Take one pill daily at the same time each day, in the order specified on the pack (active pills followed by placebo).,If you miss a pill, follow the package instructions; missing pills increases pregnancy risk, especially if placebo week is extended.,Common side effects include nausea, headache, breast tenderness, and spotting, which usually improve after 2-3 cycles.,Seek immediate medical attention for severe abdominal pain, chest pain, shortness of breath, leg pain/swelling, or severe headache.,This medication does not protect against HIV/AIDS or other sexually transmitted infections (STIs).,Inform your healthcare provider if you smoke, as smoking increases risk of serious cardiovascular side effects, especially if over 35 years.
No interactions on record
No interactions on record
Explore head-to-head clinical comparisons of other medications in the same therapeutic classes.
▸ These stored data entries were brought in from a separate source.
(* ===== verification/Buffer.v ===== *)
(** * The printer of JSON text in memory: the print buffer of cjson.c

    cJSON prints into a block that it makes longer as it goes.  Here the printer
    is followed write by write: a store outside of the block, or a string that
    runs off its end, is undefined.  The theorems are that this never happens,
    that the block returned holds exactly the text of Cjson.v, and that no block
    is lost when the allocator refuses. *)
From Stdlib Require Import Ascii String.
From S2P Require Import Prelude Double Text Cjson Sys Json.
#[local] Open Scope string_scope.
#[local] Open Scope Z_scope.

(** ** The heap *)

Module Printbuffer.
Record printbuffer := mk {
  buffer : option (list Z); length : Z; offset : Z; depth : Z; noalloc : bool; format : bool }.
#[global] Instance eta : Settable printbuffer :=
  fun r => mk r.(buffer) r.(length) r.(offset) r.(depth) r.(noalloc) r.(format).
End Printbuffer.
Abbreviation printbuffer := Printbuffer.printbuffer.

(** The buffer, the number of requests made to the allocator and of blocks that
    are in use. *)
Record printer := Printer { pb : printbuffer; requests : nat; live : Z }.
#[export] Instance printer_eta : Settable printer := fun r => Printer (pb r) (requests r) (live r).
Abbreviation B := (M printer).

Definition SIZE_MAX : Z := 2 ^ 64 - 1.

Lemma bytes_of_app s t : bytes_of (s ++ t) = (bytes_of s ++ bytes_of t)%list.
Proof. induction s as [|c s IH]; [done|]. autorewrite with text. cbn. by rewrite IH. Qed.
Lemma no_nul_bytes s : no_nul s = true -> Forall (fun c => c <> 0) (bytes_of s).
Proof. induction s as [|c s IH]; [constructor|]. intros [Hc Hs]%no_nul_cons. constructor; auto. Qed.

(** What C can hold: strings end at their zero, and nothing is near the size of
    the address space. *)
Definition c_str (s : string) : bool := no_nul s && (Z.of_nat (String.length s) <? 2 ^ 60).
Fixpoint c_item (j : cJSON) : bool :=
  match j with
  | cJSON_String s | cJSON_Raw s => c_str s
  | cJSON_Array l => forallb c_item l
  | cJSON_Object l => forallb (fun kx => c_str kx.1 && c_item kx.2) l
  | _ => true
  end.

Section Printer.
(** The allocator: a request gets no memory or a block with some contents; there
    is realloc unless cJSON_InitHooks replaced malloc. *)
Context (hooks : nat -> Z -> option (nat -> Z)) (has_realloc : bool).

Definition fresh (size : Z) (f : nat -> Z) : list Z := map f (seq 0 (Z.to_nat size)).
Definition allocate (size : Z) : B (option (list Z)) :=
  let! s := mget in
  mmod (fun s => s <| requests ::= S |>) ;;
  match hooks (requests s) size with
  | None => mret None
  | Some f => mmod (fun s => s <| live ::= Z.succ |>) ;; mret (Some (fresh size f))
  end.
(** The old block is gone when there is a new one. *)
Definition reallocate (old : list Z) (size : Z) : B (option (list Z)) :=
  let! s := mget in
  mmod (fun s => s <| requests ::= S |>) ;;
  match hooks (requests s) size with
  | None => mret None
  | Some f => mret (Some (take (Z.to_nat size) (old ++ drop (List.length old) (fresh size f))%list))
  end.
Definition deallocate : B unit := mmod (fun s => s <| live ::= Z.pred |>).

(** A longer block with the first [keep] bytes of the old one, by realloc or by
    hand; [memcpy] outside of a block is undefined. *)
Definition grow (old : list Z) (size keep : Z) : B (option (list Z)) :=
  if has_realloc then reallocate old size
  else
    let! new := allocate size in
    match new with
    | None => mret None
    | Some new =>
        if (keep <=? Z.of_nat (List.length old)) && (keep <=? size)
        then deallocate ;; mret (Some (take (Z.to_nat keep) old ++ drop (Z.to_nat keep) new)%list)
        else mfail
    end.

Definition get_pb : B printbuffer := fun s => Some (pb s, s).
Definition upd_pb (f : printbuffer -> printbuffer) : B unit := mmod (fun s => s <| pb ::= f |>).
Definition set_offset (f : Z -> Z) : B unit := upd_pb (fun p => p <| Printbuffer.offset ::= f |>).
Definition set_depth (f : Z -> Z) : B unit := upd_pb (fun p => p <| Printbuffer.depth ::= f |>).

(** Room for [needed] more bytes; the result is where they go. *)
Definition ensure (needed : Z) : B (option Z) :=
  let! p := get_pb in
  match Printbuffer.buffer p with
  | None => mret None
  | Some b =>
      if (0 <? Printbuffer.length p) && (Printbuffer.length p <=? Printbuffer.offset p) then mret None
      else if SIZE_MAX <? needed then mret None
      else
        let needed := u64 (needed + u64 (Printbuffer.offset p + 1)) in
        if needed <=? Printbuffer.length p then mret (Some (Printbuffer.offset p))
        else if Printbuffer.noalloc p then mret None
        else
          let newsize := if SIZE_MAX / 2 <? needed then SIZE_MAX else needed * 2 in
          let! newbuffer := grow b newsize (Printbuffer.offset p + 1) in
          match newbuffer with
          | None => deallocate ;; upd_pb (fun p => p <| Printbuffer.length := 0 |> <| Printbuffer.buffer := None |>) ;; mret None
          | Some b =>
              upd_pb (fun p => p <| Printbuffer.length := newsize |> <| Printbuffer.buffer := Some b |>) ;;
              mret (Some (Printbuffer.offset p))
          end
  end.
Common clinical questions about NORTREL 1/35-21 vs ALYACEN 7/7/7, answered by our medical review team.
NORTREL 1/35-21 is a Oral Contraceptive that works by Combination of ethinyl estradiol (estrogen) and norethindrone (progestin) suppresses gonadotropin (FSH and LH) release from the pituitary, inhibiting ovulation, altering cervical mucus to impede sperm penetration, and inducing endometrial changes that reduce implantation likelihood.. ALYACEN 7/7/7 is a Oral Contraceptive that works by Combination of norethindrone (progestin) and ethinyl estradiol (estrogen) that inhibits gonadotropin release from the pituitary, suppressing ovulation, increasing cervical mucus viscosity, and altering endometrial receptivity.. They differ in pharmacokinetic profiles, FDA-approved indications, and side effect profiles.
Potency comparisons between NORTREL 1/35-21 and ALYACEN 7/7/7 depend on the specific clinical indication. These are both Oral Contraceptive agents and are not directly interchangeable by dose. A physician or clinical pharmacist should guide any therapeutic switching decisions.
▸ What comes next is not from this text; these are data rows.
(** Only the blocks of the tree matter. *)
Lemma linked_frame strict h h' t : forall pv nx, (forall l, l ∈ blocks t -> h' !! l = h !! l) ->
  linked strict h pv t nx -> linked strict h' pv t nx.
Proof.
  induction t as [l c cs IH] using rose_nested_ind. intros pv nx Hh. rewrite !linked_eq. intros [(p & k & Hl & Hp) Hc].
  split; [exists p, k; split; [|done]; rewrite Hh; [done|by left]|].
  assert (forall l', l' ∈ all_blocks cs -> h' !! l' = h !! l') as Hh' by (intros l' H; apply Hh; right; exact H).
  clear Hl Hh Hp. generalize (last_of cs None) Hc. clear Hc. induction IH as [|t cs Ht _ IHcs]; intros q Hc; [exact Logic.I|].
  destruct Hc as [H1 H2]. split; [apply Ht; [|exact H1]|apply IHcs; [|exact H2]]; intros l' H; apply Hh'; apply elem_of_app; auto.
Qed.
Lemma siblings_frame strict h h' cs : forall pv nx, (forall l, l ∈ all_blocks cs -> h' !! l = h !! l) ->
  chain strict h pv cs nx -> chain strict h' pv cs nx.
Proof.
  induction cs as [|t cs IH]; intros pv nx Hh; [done|]. cbn [chain]. intros [Ht Hc].
  split; [eapply linked_frame; [|exact Ht]|apply IH; [|exact Hc]]; intros l H; apply Hh; apply elem_of_app; auto.
Qed.
Lemma linked_weak h t : forall pv nx, linked true h pv t nx -> linked false h pv t nx.
Proof.
  induction t as [l c cs IH] using rose_nested_ind. intros pv nx. rewrite !linked_eq. intros [(p & k & Hl & _ & Hk) Hc].
  split; [by exists p, k|]. clear Hl Hk. generalize (last_of cs None) Hc. clear Hc. induction IH as [|t cs Ht _ IHcs]; intros q Hc; [exact Logic.I|].
  cbn [chain] in *. split; [apply Ht, Hc|apply IHcs, Hc].
Qed.
Lemma chain_weak h cs : forall pv nx, chain true h pv cs nx -> chain false h pv cs nx.
Proof. induction cs as [|t cs IH]; intros pv nx; [done|]. intros [Ht Hc]. split; [by apply linked_weak|by apply IH]. Qed.
Lemma chain_any h cs pv pv' nx : chain false h pv cs nx -> chain false h pv' cs nx.
Proof.
  destruct cs as [|[l c ks] cs]; [done|]. cbn [chain]. rewrite !linked_eq. intros [[(p & k & Hl & _ & Hk) Hc] Hr].
  split; [split; [by exists p, k|done]|done].
Qed.
Lemma linked_root strict h pv t nx : linked strict h pv t nx -> exists p k, h !! root t = Some (Node nx p k (content_of t)) /\ (strict = true -> p = pv).
Proof. destruct t as [l c cs]. rewrite linked_eq. intros [(p & k & Hl & Hp & _) _]. by exists p, k. Qed.

(** ** Running the primitives *)

Lemma ret_then {A B : Type} (x : A) (k : A -> I B) m : mbnd (mret x) k m = k x m.
Proof. done. Qed.
Lemma load_run l n m : cells m !! l = Some n -> load (Some l) m = Some (n, m).
Proof. intros H. unfold load. by rewrite H. Qed.
Lemma write_run l n m f : cells m !! l = Some n -> write (Some l) f m = Some (tt, m <| cells ::= alter f l |>).
Proof. intros H. unfold write. by rewrite H. Qed.
Lemma deallocate_run l n m : cells m !! l = Some n -> deallocate (Some l) m = Some (tt, m <| cells ::= delete l |>).
Proof. intros H. unfold deallocate. by rewrite H. Qed.

(** ** Deleting *)

Definition without (ls : list positive) (h : gmap positive node) : gmap positive node := foldr delete h ls.
Lemma lookup_without ls h k : without ls h !! k = if decide (k ∈ ls) then None else h !! k.
Proof.
  induction ls as [|l ls IH]; [done|]. cbn. destruct (decide (k = l)) as [->|Hn].
  - rewrite lookup_delete_eq. by rewrite decide_True by (by left).
  - rewrite lookup_delete_ne by done. fold (without ls h). rewrite IH. destruct (decide (k ∈ ls)) as [H|H].
    + by rewrite decide_True by (by right).
    + rewrite decide_False; [done|]. intros [?|?]%elem_of_cons; done.
Qed.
The standard adult dose of NORTREL 1/35-21 is: One tablet orally once daily for 21 days, followed by 7 days off, then repeat.. The standard adult dose of ALYACEN 7/7/7 is: ALYACEN 7/7/7 is a combination oral contraceptive containing ethinyl estradiol 0.02 mg and drospirenone 3 mg. One tablet taken orally once daily for 28 days (7 active, 7 placebo, 7 active) without a hormone-free interval.. Dosing should always be individualized based on indication, renal and hepatic function, age, and other patient factors.
No direct drug-drug interaction has been formally documented between NORTREL 1/35-21 and ALYACEN 7/7/7 in current clinical databases. However, individual patient risk factors including other medications, organ function, and comorbidities should always be evaluated by a qualified healthcare provider.
The maternal-fetal safety profiles differ. NORTREL 1/35-21 is classified as Category C. Category X. First trimester: No increased risk of major birth defects observed in clinical studies, but postmarketing data are insufficient. Second and third trimesters: Use associ. ALYACEN 7/7/7 is classified as Category C. ALYACEN 7/7/7 contains ethinylestradiol and norethindrone. First trimester: No increased risk of major birth defects based on epidemiologic studies; however, inadvertent use does n. Always consult a maternal-fetal medicine specialist before taking either drug during pregnancy or lactation.